Two international NGOs which compiled a list of  the worst polluted areas in 49 low- and medium-income countries included a note on Fukushima, a recently published report showed. The New York-based NGO Blacksmith Institute and Zurich-based Green Cross Switzerland said that Fukushima was “one of the worst” nuclear accidents in the world, pointing out the ongoing radioactive material leaks in the air and in the underground water.

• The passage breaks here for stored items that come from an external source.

(** * Verification of the remote deployment orchestrator of ServiceDeploymentManager

    Shallow embedding of the Python code of
    - [app/docker/helper_functions.py] (name derivation),
    - [app/vm_manager/spot_vm_manager.py] (VM allocation, readiness),
    - [app/vm_manager/spot_vm_creator.py] (cloud queries, static IP),
    - [app/vm_manager/traefik_toml_generator.py] (routing entries),
    - [app/docker/docker_compose_remote_vm_utils.py] (deploy pipeline).

    Python strings are modelled as Rocq [string]s, i.e. as sequences of
    ASCII characters; [str.isalnum] and [str.lower] are given their exact
    ASCII behaviour. *)

From Stdlib Require Import Bool ZArith List Lia String Ascii.
From Stdlib Require Import Numbers.DecimalString.
Import ListNotations.
Open Scope string_scope.

(* ------------------------------------------------------------------ *)
(** ** Python string primitives (ASCII) *)

Module Py.

(** [c.isalnum()] on an ASCII character (code point below 128). On other
    characters Python's [str.isalnum] also accepts letters and digits such as
    ["é"]; statements about it are made for ASCII strings only. *)
Definition isalnum (c : ascii) : bool :=
  let n := nat_of_ascii c in
  (Nat.leb 48 n && Nat.leb n 57) || (Nat.leb 65 n && Nat.leb n 90)
  || (Nat.leb 97 n && Nat.leb n 122).

(** [c.lower()] on an ASCII character. *)
Definition lower_char (c : ascii) : ascii :=
  let n := nat_of_ascii c in
  if Nat.leb 65 n && Nat.leb n 90 then ascii_of_nat (n + 32) else c.

Fixpoint map_str (f : ascii -> ascii) (s : string) : string :=
  match s with
  | EmptyString => EmptyString
  | String c s' => String (f c) (map_str f s')
  end.

(** [s.lower()] *)
Definition lower (s : string) : string := map_str lower_char s.

(** [''.join(c for c in s if p(c))] *)
Fixpoint filter_str (p : ascii -> bool) (s : string) : string :=
  match s with
  | EmptyString => EmptyString
  | String c s' => if p c then String c (filter_str p s') else filter_str p s'
  end.

(** [s.replace(a, b)] for one-character [a] and [b]. *)
Definition replace_char (a b : ascii) (s : string) : string :=
  map_str (fun c => if Ascii.eqb c a then b else c) s.

(** [s.replace(a, "")] for one-character [a]. *)
Definition remove_char (a : ascii) (s : string) : string :=
  filter_str (fun c => negb (Ascii.eqb c a)) s.

(** [s.split(a)[0]] for one-character [a]: the part before the first [a]. *)
Fixpoint split_first (a : ascii) (s : string) : string :=
  match s with
  | EmptyString => EmptyString
  | String c s' => if Ascii.eqb c a then EmptyString else String c (split_first a s')
  end.

(** [s[:n]] *)
Fixpoint take (n : nat) (s : string) : string :=
  match n, s with
  | O, _ => EmptyString
  | _, EmptyString => EmptyString
  | S n', String c s' => String c (take n' s')
  end.

(** Truthiness of an optional string argument ([None] and [""] are falsy). *)
Definition truthy (o : option string) : bool :=
  match o with
  | Some (String _ _) => true
  | _ => false
  end.

(** [str(n)] for a Python [int]. *)
Definition str_of_int (n : Z) : string := NilEmpty.string_of_int (Z.to_int n).

(** [" ".join(parts)] *)
Fixpoint join (sep : string) (parts : list string) : string :=
  match parts with
  | [] => ""
  | [p] => p
  | p :: ps => p ++ sep ++ join sep ps
  end.

(** [sub in s] *)
Fixpoint contains (sub s : string) : bool :=
  if String.prefix sub s then true
  else match s with
       | EmptyString => false
       | String _ s' => contains sub s'
       end.

End Py.

(* ------------------------------------------------------------------ *)
(** ** Name derivation: [helper_functions.py], [SpotVMManager.get_user_vm_name] *)

Module Names.

(** [extract_user_id]: [user_id.replace(".", "").split("@")[0]] *)
Definition extract_user_id (user_id : string) : string :=
  Py.split_first "@" (Py.remove_char "." user_id).

(** [generate_project_name_from_user_workspace] *)
Definition generate_project_name_from_user_workspace (username workspace_name : string) : string :=
  let sanitized_workspace := Py.replace_char " " "-" (Py.lower workspace_name) in
  let extracted_user_id := extract_user_id username in
  sanitized_workspace ++ "-" ++ extracted_user_id.
(** With a log density that throws nothing but [std::exception]s,
    [update_best] returns. *)
Lemma update_best_returns (n : nat) (st : state) :
  throws_std_only lp_fun ->
  exists st',
    Pathfinder.update_best rand_unit_gaus lp_fun curr_x curr_g iter_num
                           num_elbo_draws n st = Ret st'.
Proof.
  intros Hstd. unfold Pathfinder.update_best. cbv zeta.
  match goal with
  | |- context [Pathfinder.pathfinder_impl _ _ ?g ?a ?x ?gr ?Y ?S _] =>
      pose proof (pathfinder_impl_cases g a x gr Y S) as P;
      destruct (Pathfinder.pathfinder_impl rand_unit_gaus lp_fun g a x gr
                                           Y S num_elbo_draws)
        as [[res|e] g']
  end.
  - eexists. reflexivity.
  - destruct P as [P1 (d & P2)]. rewrite (Hstd _ _ P2) in P1. discriminate.
Qed.

(** A turn in which the interrupt lets the run go on and the step does
    not answer [-1]. *)
Lemma loop_body_step (n : nat) (st : state) (ist : interrupt_t)
      (r : Z) (lb : optimizer) :
  interrupt (Pathfinder.interrupt_st st) = Ret ist ->
  lbfgs_step (Pathfinder.lbfgs st) = (r, lb) ->
  r <> (-1)%Z ->
  body n st
  = Pathfinder.update_best rand_unit_gaus lp_fun curr_x curr_g
      iter_num num_elbo_draws n
      (Pathfinder.update_history curr_x curr_g history_size
                                 st lb r ist).
Proof.
  intros Hi Hs Hr. unfold body, Pathfinder.loop_body.
  rewrite Hi. simpl. rewrite Hs.
  destruct (Z.eqb_spec r (-1)) as [e|_]; [contradiction|]. reflexivity.
Qed.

The NGOs reportedly said that the radioactive Cesium-137 released by the disaster could begin flowing into the U.S. coastal waters” in early 2014.

The groups’ Top Ten Toxic Threat Report listed Chernobyl in Ukraine, Kalimantan and the Citarum River in Indonesia and Hazaribagh in Bangladesh as among the world’s worst polluted places in 2013.

Meanwhile, the evacuees of the Fukushima region are very unlikely to return to their homes. The government promised it will state that areas where annual radiation dosage exceed 50 millisieverts are uninhabitable and that it will provide financial help to residents from these areas to find housing elsewhere. Zones where return is “difficult” would apply to about 25,000 residents and zones that will be lifting the evacuation orders would apply to 33,000 residents, according to the Mainichi newspaper.

From the group’s web page in Japanese:

20% かつしかネットワーク http://www.katsushika-network.com/
20% りんご野 http://ringono.com/
20% Enije http://enijeproject.com/
40% IMA http://www.intrepidmodeladventures.com/


〒110-0016 東京都台東区台東2-26-8若林ハイム




Managing editors of the blog.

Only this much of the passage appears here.